By training, I'm not a software engineer. I'm willing to bet the majority of those who develop software to produce science weren't trained as such either, which is why Software Carpentry is so important.
At its core, we produce science by applying one or methods against one or more datasets. The exact methods and datasets depend on the field and its current best practices. One can develop their own methods or use freely available tools. Vice versa, one might collect their own data or use publicly-available datasets. Either way, science needs a method and data to apply it against. We then can make inferences about the world.
Typically, if you're developing methods for others to use, you'll test your tool(s) against a public dataset so your results can be compared with other, similar methods. If you're collecting your own data (perhaps from a unique population), you'll probably want to use a public toolchain for analysis. Any variance in the results should be wholly attributable to the collected data and not the toolset.

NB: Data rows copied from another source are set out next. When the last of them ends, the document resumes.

(** The messages become threads, in order. *)
Lemma restarts_all ms : forall w w' new f,
  restarts w ms w' -> fresh w = map Some new ++ f -> length new = length ms -> NoDup new ->
  hook_calls w' = hook_calls w ++ flat_map (told w SYSWATCH_EVENT_THREAD_RESUMED) new /\
  (forall x, x ∉ new -> objects w' x = objects w x) /\ Forall2 (fun m a => objects w' a = Live (new_thread (msg_made m) 0 false)) ms new.
Proof using.
  induction ms as [|m ms IH]; intros w w' [|a new] f Hr Hf Hl Hn; try discriminate Hl; inversion Hr; subst.
  - by rewrite app_nil_r.
  - cbn [map app] in Hf. apply NoDup_cons in Hn as [Hna Hn]. destruct (type_read_same w m) as (Y1 & Y2 & Y3 & Y4 & _).
    match goal with H : restarted _ _ _ |- _ => destruct H as [a' f' E|f' E|E]; rewrite Y1, Hf in E; try discriminate E; injection E as <- <- end.
    match goal with H : restarts _ _ _ |- _ => eapply IH in H as (H1 & H2 & H3); [|reflexivity | by injection Hl | exact Hn] end.
    split; [|split].
    + rewrite H1. cbn [hook_calls set_waiting set_calls set_object set_fresh]. unfold told. cbn [event_hook set_waiting set_calls set_object set_fresh].
      rewrite Y2, Y3. by rewrite <- app_assoc.
    + intros x Hx. rewrite H2; [|intros E; apply Hx; by right]. cbn. rewrite (proj2 (Z.eqb_neq x a)); [by rewrite Y4|]. intros ->. apply Hx. left.
    + constructor; [|exact H3]. rewrite H2 by done. cbn. by rewrite Z.eqb_refl.
Qed.

(** The last second. *)
Lemma wp_start_anew ms w0 w new f (Q : unit -> Watch -> Prop) :
  resuming ms 14 w0 w -> running w = self -> fresh w0 = map Some new ++ f -> length new = length ms ->
  (forall w', watch_ok w' -> op_step w' = 0 -> wait_resume_slist w' = [] -> hook_calls w' = hook_calls w0 ++ flat_map (told w0 SYSWATCH_EVENT_THREAD_RESUMED) new ->
     Forall2 (fun m a => objects w' a = Live (new_thread (msg_made m) 0 false)) ms new -> Q tt w') -> wp (happens Second) Q w.
Proof.
  intros [Hok H2 Hk Hw Hh Hc Hf] Hrun Hnew Hlen HQ.
  apply wp_bind, wp_modify, wp_bind. unfold wp at 1, get. cbn [op_step set_wdt_calls]. rewrite H2. change (2 =? 0) with false. change (2 =? 1) with false. change (2 =? 2) with true. cbv iota.
  apply wp_bind. eapply (wp_check self idle); [by apply ok_wdt | done | cbn; unfold SYSWATCH_EXCEPT_RESUME_DLY; intros; lia |]. intros _ Hok'.
  apply wp_bind, wp_bind. unfold wp at 1, get. eapply (wp_resume_loop self idle); [exact Hread | exact Hok' | exact H2 | reflexivity | done |].
  intros w' Hok2 Hr Hw' _ Hrun'. cbn [wait_resume_slist set_sec_cnt set_wdt_calls] in Hr. rewrite Hw in Hr.
  assert (Hnd : NoDup new).
  { destruct (wo_fresh _ _ _ Hok) as [H _]. unfold coming in H. rewrite Hf, Hnew, omap_app in H. apply NoDup_app in H as [H _].
    replace (omap id (map Some new)) with new in H; [done|]. clear. induction new as [|a new IH]; [done|]. cbn. by rewrite <- IH. }
  destruct (restarts_all ms _ _ new f Hr) as (E1 & _ & E3); [cbn; congruence | done | done |].
  apply wp_modify, HQ; [by apply ok_to_0 | done | exact Hw' | | exact E3]. cbn in E1 |- *. rewrite E1, Hc. f_equal. unfold told. cbn. by rewrite Hh.
Qed.
End Runs.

There is a relationship between our tools and data and the better we understand this, the more reliable and reproducible our analyses become. I think this relationship takes the form of a stack. At the bottom of the stack, we have low-level tools that do the nitty gritty work. We may abstract these tools into libraries so they can more easily be used both alone and together. Finally, we produce applications built upon common, shared libraries that ask specific questions using specific data.
The following should be obvious to any professional developer. I'll use examples from neuroimaging but this should generalize to all fields of science.
Lots of fields have robust & mature toolsets for data analysis. In neuroimaging, some of these packages include Freesurfer, FSL and SPM. Lots of energy and work have been poured into the tools these packages expose and they've been tested against a wide variety of datasets. No reviewer will scoff at the usage of any of these tools.
However, no one would call these packages cutting-edge. Researchers across the world are continually developing novel algorithms for image processing and statistical analyses and as these procedures mature, they too become dependable tools for the rest of the community to use.
However, none of these tools will produce results for a scientific paper in and of themselves. The minimum work to be done is to apply these tools against your dataset. This is always done by developing by an "application" that uses these tools.
Applications are highly dependent on the researchers data, hypotheses and available computing infrastructure. They can be as simple as a single script that passes acquired data to tools. They can also become quite complex, integrating many sources of data to many paths for analyses. Either way, it's very hard to share applications across research groups because their requirements are so specific and tuned.
This isn't necessarily bad though. There is much knowledge to be gained in developing these applications and students should seek this exposure as much as possible. Building an application exposes one to how tools should be used as well as confirming the research questions meant to be addressed are being answered.
Especially within a research group, applications will often lean on the same or a similar set of tools. Libraries can play a useful layer between tools and applications. Libraries should expose tools in a common form such that disparate applications can independently use these tools to address specific research questions. These libraries serve to gather our accumulated knowledge of best practices for using a particular tool. This is a form of Don't Repeat Yourself (DRY), a powerful methodology for building software.
These libraries have two requirements. First, they should present a unified interface for building commands to execute tools. Each tool requires different data in different forms so these libraries should try and minimize the differences across tools and simplify the use of said tools.
More importantly, these libraries should make no decisions about how incoming data should be organized or how the generated commands are ultimately executed. These decisions are the discretion of the application layer. Not only does this make libraries more useful to separate research groups but also infintely more testable because they don't require any particular infrastructure when unit testing.
As we develop better know-how about using particular tools, we should pour this knowledge into libraries, not applications. Walling off our improved logic into a single application means no other can reap the benefits. Instead, if we update our libraries with improved knowledge and maintain backwards compatibility, all of the applications built upon the library can share the improvements.
Implicit in the above discussion is the idea of abstraction. Tools abstract their advanced image processing algorithms. Libraries abstract the advanced knowledge of how best to use tools. Applications abstract the all of the above so we can quickly apply methods against our particular dataset and ultimately answer questions about the world.
No layer is more important than the other. As research software engineers, we should be interested in all layers and keep in mind how changing any particular layer will affect the others. Only when we understand the relationship between our tools, libraries and applications can we begin to engineer better science.